Yeast plasma membrane contains an electron transport system that maintains ascorbate in its reduced form in the apoplast. Reduction of ascorbate free radical by this system is comprised of two activities, one of them dependent on coenzyme Q6 (CoQ6). Strains with defects in CoQ6 synthesis exhibit decreased capacity for ascorbate stabilization compared with wild type or with atp2 or cor1 respiratory-deficient mutant strains. Both CoQ6 content in plasma membranes and ascorbate stabilization were increased during log phase growth. The addition of exogenous CoQ6 to whole cells resulted in its incorporation in the plasma membrane, produced levels of CoQ6 in the coq3 mutant strain that were 2-fold higher than in the wild type, and increased ascorbate stabilization activity in both strains, although it was higher in the coq3 mutant than in wild type. Other antioxidants, such as benzoquinone or alpha-tocopherol, did not change ascorbate stabilization.
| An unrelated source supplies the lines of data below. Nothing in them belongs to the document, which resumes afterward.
(* ===== verification/MetaCommit.v ===== *)
(** * The final step of a transaction commits its changes

    [apply_open] of [TxMeta] on a table of well-formed entries: it does not fail,
    leaves the open view with the changes of the table, threaded to the transaction,
    and records every one of them in the metadata. *)

From S2P Require Import Prelude Serializer View RawStateTable ApplyStateTable STAmount SField STObject STAccess Indexes Formats TER STTx Prog Invariants Entries TxMeta.

(** ** Threading an entry *)

(** Values that can be written. *)
Definition writable (o : Object) : Prop := forall f v, peekAtPField o f = Some v -> exists bs, add_value v = Ok bs.

Definition thread_fields : list SField := [sfPreviousTxnID; sfPreviousTxnLgrSeq].

(** [s'] is [s], or [s] threaded to a transaction. *)
Definition threaded (txid seq : Z) (s s' : SLE Object) : Prop :=
  s' = s \/ sle_type s' = sle_type s /\ sle_key s' = sle_key s /\ evolves thread_fields (sle_data s) (sle_data s') /\
            peekAtPField (sle_data s') sfPreviousTxnID = Some (V_Hash256 txid) /\ peekAtPField (sle_data s') sfPreviousTxnLgrSeq = Some (V_UInt32 seq).

(** A field is found by its code. *)
Lemma peek_code o f g : getCode f = getCode g -> peekAtPField o f = peekAtPField o g.
Proof.
  intros Hg. assert (Hi : forall l, index_of f l = index_of g l) by (induction l as [|x l IH]; cbn; [done|]; unfold field_eq; by rewrite Hg, IH).
  unfold peekAtPField, getFieldIndex, template_index. destruct (o_type o); by rewrite Hi.
Qed.

Lemma threaded_trans txid seq s1 s2 s3 : threaded txid seq s1 s2 -> threaded txid seq s2 s3 -> threaded txid seq s1 s3.
Proof.
  intros [->|(T1 & K1 & E1 & H1)] [->|(T2 & K2 & E2 & H2)]; [by left|by right|by right|]. right. split; [congruence|]. split; [congruence|].
  split; [by eapply evolves_trans|done].
Qed.

Lemma threaded_type txid seq s s' : threaded txid seq s s' -> sle_type s' = sle_type s /\ sle_key s' = sle_key s.
Proof. by intros [->|(-> & -> & _)]. Qed.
The CoQ6-independent reduction of ascorbate free radical was not due to copper uptake, pH changes or to the presence of CoQ6 biosynthetic intermediates, but decreased to undetectable levels when coq3 mutant strains were cultured in media supplemented with ferric iron. Plasma membrane CoQ6 levels were unchanged by either the presence or absence of iron in wild type, atp2, or cor1 strains. Ascorbate stabilization appears to be a function of the yeast plasma membrane, which is partially based on an electron transfer chain in which CoQ6 is the central electron carrier, whereas the remainder is independent of CoQ6 and other antioxidants but is dependent on the iron-regulated ferric reductase complex.[1]